Et il suivit l'huissier qui l'appelait.

Maintenant, que nous n'aurons pas le loisir, préoccupé que nous serons d'un plus grand personnage, de suivre le duc et Aurilly dans les rues de Paris, disons à nos lecteurs ce qui s'était passé entre d'Épernon et le joueur de luth.

Le matin, vers le point du jour, d'Épernon s'était présenté à l'hôtel d'Anjou, et avait demandé à parler à Aurilly.

Depuis longtemps, le gentilhomme connaissait le musicien. Ce dernier avait été appelé à lui enseigner le luth, et plusieurs fois l'élève et le maître s'étaient réunis pour racler la basse ou pincer la viole, comme c'était la mode en ce temps-là, non-seulement en Espagne, mais encore en France.

Il en résultait qu'une assez tendre amitié, tempérée par l'étiquette, unissait les deux musiciens.

D'ailleurs M. d'Épernon, Gascon subtil, pratiquait la méthode d'insinuation, qui consiste à arriver aux maîtres par les valets, et il y avait peu de secrets chez le duc d'Anjou dont il ne fut instruit par son ami Aurilly.

Ajoutons que, par suite de son habileté diplomatique, il ménageait le roi et le duc, flottant de l'un à l'autre, dans la crainte d'avoir pour ennemi le roi futur, et pour se conserver le roi régnant.

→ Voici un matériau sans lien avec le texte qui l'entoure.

(* ===== verification/Sched.v ===== *)
(** * Sched: timers, tasks and shutdown

    Models [src/src/sched.c] and the time arithmetic of
    [src/src/generic/timer_irq.c]: the linked list of timers with its periodic,
    sentinel and deleted entries, the task wake flags and the shutdown state.
    The callbacks a timer may run belong to the other components: the dispatch
    is defined against the interface [Callbacks]. *)

From S2P Require Import Prelude Wire State Command.
Import Encode.

Definition SF_DONE : Z := 0.
Definition SF_RESCHEDULE : Z := 1.

Definition TS_IDLE : Z := -1.
Definition TS_REQUESTED : Z := 0.
Definition TS_RUNNING : Z := 1.

(** [timer_is_before]: comparison of two points of the wrapping clock. *)
Definition timer_is_before (time1 time2 : Z) : bool := s32 (u32 (time1 - time2)) <? 0.

Section WithBoard.
Context `{B : Board}.

Definition timer_from_us (us : Z) : Z := u32 (us * (CONFIG_CLOCK_FREQ / 1000000)).

(** Every read of the clock is a new reading of the hardware. *)
Definition timer_read_time : FW Z :=
  n ← gets (fun s => ticks (m_hw s));
  modify (fun s => s <| m_hw ::= upd ticks S |>) ;;
  mret (u32 (hw_time n)).

Definition timer_kick : FW unit := modify (fun s => s <| m_hw ::= upd kicks S |>).

(** ** Access to [struct timer]s *)

Definition tm_get (p : tptr) : FW timer :=
  T ← gets (fun s => timers (m_sched s)); deref "timer" (T !! p).

Definition tm_upd (p : tptr) (f : timer -> timer) : FW unit :=
  _ ← tm_get p; modify (fun s => s <| m_sched ::= upd timers (alter f p) |>).

(** Read of [p->next] where a NULL would be dereferenced next. *)
Definition tm_next (p : tptr) : FW tptr := t ← tm_get p; deref "timer next" (t_next t).

Definition set_sched (f : sched_st -> sched_st) : FW unit := modify (fun s => s <| m_sched ::= f |>).

(** ** Tasks *)

Definition sched_wake_tasks : FW unit := set_sched (fun S => S <| tasks_status := TS_REQUESTED |>).

Definition sched_tasks_busy : FW bool := gets (fun s => tasks_status (m_sched s) >=? TS_REQUESTED).

Definition wake_eqb (a b : wake_id) : bool := bool_decide (a = b).

Definition sched_wake_task (w : wake_id) : FW unit :=
  sched_wake_tasks ;;
  modify (fun s => s <| m_wake ::= fun W w' => wake_eqb w w' || W w' |>).

Definition sched_check_wake (w : wake_id) : FW bool :=
  b ← gets (fun s => m_wake s w);
  if negb b then mret false
  else modify (fun s => s <| m_wake ::= fun W w' => negb (wake_eqb w w') && W w' |>) ;; mret true.

(** ** The timer list *)

(** The [for (;;)] loop of [insert_timer]: [prev] and [pos] at the break. *)
Fixpoint insert_timer_loop (fuel : nat) (pos : tptr) (waketime : Z) : FW (tptr * tptr) :=
  match fuel with
  | O => lift_res OutOfFuel
  | S fuel =>
      let prev := pos in
      pos ← tm_next pos;
      t ← tm_get pos;
      if timer_is_before waketime (t_waketime t) then mret (prev, pos)
      else insert_timer_loop fuel pos waketime
  end.

Definition insert_timer (pos t : tptr) (waketime : Z) : FW unit :=
  n ← gets (fun s => size (timers (m_sched s)));
  '(prev, pos) ← insert_timer_loop n pos waketime;
  tm_upd t (fun r => r <| t_next := Some pos |>) ;;
  tm_upd prev (fun r => r <| t_next := Some t |>).

(** First half of [sched_add_timer]'s "before all other timers" branch: a
    timer that is already late gets a new time two microseconds from now. *)
Definition add_timer_clamp (add : tptr) (waketime : Z) : FW (Z * bool) :=
  now ← timer_read_time;
  if timer_is_before waketime now
  then
    now ← timer_read_time;
    let waketime := u32 (now + timer_from_us 2) in
    tm_upd add (fun r => r <| t_waketime := waketime |>) ;;
    mret (waketime, true)
  else mret (waketime, false).

Definition sched_add_timer (add : tptr) : FW unit :=
  t ← tm_get add;
  let waketime := t_waketime t in
  tl ← gets (fun s => timer_list (m_sched s));
  tlt ← tm_get tl;
  flags ←
    (if timer_is_before waketime (t_waketime tlt)
     then
       '(waketime, flags) ← add_timer_clamp add waketime;
       (if decide (tl = DeletedTimer)
        then d ← tm_get DeletedTimer; tm_upd add (fun r => r <| t_next := t_next d |>)
        else tm_upd add (fun r => r <| t_next := Some tl |>)) ;;
       tm_upd DeletedTimer (fun r => r <| t_waketime := waketime |>) ;;
       tm_upd DeletedTimer (fun r => r <| t_next := Some add |>) ;;
       set_sched (fun S => S <| timer_list := DeletedTimer |>) ;;
       timer_kick ;;
       mret flags
     else insert_timer tl add waketime ;; mret false);
  when flags (output "Timer too close" []).

(** The search loop of [sched_del_timer]. *)
Fixpoint del_timer_loop (fuel : nat) (pos del : tptr) : FW unit :=
  match fuel with
  | O => lift_res OutOfFuel
  | S fuel =>
      t ← tm_get pos;
      match t_next t with
      | None => mret tt
      | Some nx =>
          if decide (nx = del)
          then d ← tm_get del; tm_upd pos (fun r => r <| t_next := t_next d |>)
          else del_timer_loop fuel nx del
      end
  end.

(** The last statement: [last_insert] must not refer to a deleted timer. *)
Definition del_timer_hint (del : tptr) : FW unit :=
  li ← gets (fun s => last_insert (m_sched s));
  when (bool_decide (li = del)) (set_sched (fun S => S <| last_insert := PeriodicTimer |>)).

Definition sched_del_timer (del : tptr) : FW unit :=
  tl ← gets (fun s => timer_list (m_sched s));
  (if decide (tl = del)
   then
     d ← tm_get del;
     tm_upd DeletedTimer (fun r => r <| t_waketime := t_waketime d |>) ;;
     tm_upd DeletedTimer (fun r => r <| t_next := t_next d |>) ;;
     set_sched (fun S => S <| timer_list := DeletedTimer |>)
   else
     n ← gets (fun s => size (timers (m_sched s)));
     del_timer_loop n tl del) ;;
  del_timer_hint del.

(** ** Timer callbacks of [sched.c] *)

Definition periodic_event : FW Z :=
  sched_wake_tasks ;;
  tm_upd PeriodicTimer (fun r => r <| t_waketime ::= fun w => u32 (w + timer_from_us 100000) |>) ;;
  p ← tm_get PeriodicTimer;
  tm_upd SentinelTimer (fun r => r <| t_waketime := u32 (t_waketime p + 0x80000000) |>) ;;
  mret SF_RESCHEDULE.

Definition sentinel_event : FW Z := shutdown "sentinel timer called".
Definition deleted_event : FW Z := mret SF_DONE.

(** ** Dispatch *)

(** What the other components provide: the function a [func] pointer denotes,
    and the inlined stepper handler. *)
Class Callbacks := {
  call_func : tfunc -> tptr -> FW Z;
  call_stepper : tptr -> FW Z;
}.

(** [t->func(t)], or the inlined stepper handler for a NULL function. *)
Definition run_callback `{Callbacks} (t : tptr) : FW Z :=
  tm ← tm_get t;
  match t_func tm with
  | None => if CONFIG_INLINE_STEPPER_HACK then call_stepper t else fault "NULL func"
  | Some f => call_func f t
  end.

(** "Update timer_list" part of [sched_timer_dispatch]. *)
Definition dispatch_update (t : tptr) (res : Z) : FW Z :=
  tm ← tm_get t;
  let updated_waketime := t_waketime tm in
  nx ← tm_next t;
  nxt ← tm_get nx;
  if res =? SF_DONE
  then
    set_sched (fun S => S <| timer_list := nx |>) ;;
    li ← gets (fun s => last_insert (m_sched s));
    when (bool_decide (li = t)) (set_sched (fun S => S <| last_insert := nx |>)) ;;
    mret (t_waketime nxt)
  else if negb (timer_is_before updated_waketime (t_waketime nxt))
  then
    set_sched (fun S => S <| timer_list := nx |>) ;;
    li ← gets (fun s => last_insert (m_sched s));
    lit ← tm_get li;
    let pos := if timer_is_before updated_waketime (t_waketime lit) then nx else li in
    insert_timer pos t updated_waketime ;;
    set_sched (fun S => S <| last_insert := t |>) ;;
    mret (t_waketime nxt)
  else mret updated_waketime.

Definition sched_timer_dispatch `{Callbacks} : FW Z :=
  t ← gets (fun s => timer_list (m_sched s));
  res ← run_callback t;
  dispatch_update t res.

Definition sched_timer_reset : FW unit :=
  set_sched (fun S => S <| timer_list := DeletedTimer |>) ;;
  p ← tm_get PeriodicTimer;
  tm_upd DeletedTimer (fun r => r <| t_waketime := t_waketime p |>) ;;
  set_sched (fun S => S <| last_insert := PeriodicTimer |>) ;;
  tm_upd DeletedTimer (fun r => r <| t_next := Some PeriodicTimer |>) ;;
  tm_upd PeriodicTimer (fun r => r <| t_next := Some SentinelTimer |>) ;;
  timer_kick.

(** ** Shutdown *)

Definition sched_is_shutdown : FW bool := gets (fun s => truth (shutdown_status (m_sched s))).

Definition sched_clear_shutdown : FW unit :=
  st ← gets (fun s => shutdown_status (m_sched s));
  if st =? 0 then shutdown "Shutdown cleared when not shutdown"
  else if st =? 2 then mret tt
  else set_sched (fun S => S <| shutdown_status := 0 |>).

(** [run_shutdown]; [shutdownfuncs] is the generated [ctr_run_shutdownfuncs]. *)
Definition run_shutdown (shutdownfuncs : FW unit) (reason : Z) : FW unit :=
  cur ← timer_read_time;
  st ← gets (fun s => shutdown_status (m_sched s));
  when (st =? 0) (set_sched (fun S => S <| shutdown_reason := u8 reason |>)) ;;
  set_sched (fun S => S <| shutdown_status := 2 |>) ;;
  sched_timer_reset ;;
  shutdownfuncs ;;
  set_sched (fun S => S <| shutdown_status := 1 |>) ;;
  r ← gets (fun s => shutdown_reason (m_sched s));
  sendf "shutdown clock=%u static_string_id=%hu" [VInt cur; VInt r].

Cette visite à Aurilly avait pour but de causer avec lui de son duel prochain avec Bussy. Ce duel ne laissait pas de l'inquiéter vivement. Pendant sa longue vie, la partie saillante du caractère de d'Épernon ne fut jamais la bravoure; or il eût fallu être plus que brave, il eût fallu être téméraire pour affronter de sang-froid le combat avec Bussy: se battre avec lui, c'était affronter une mort certaine. Quelques-uns l'avaient osé qui avaient mesuré la terre dans la lutte et qui ne s'en étaient pas relevés.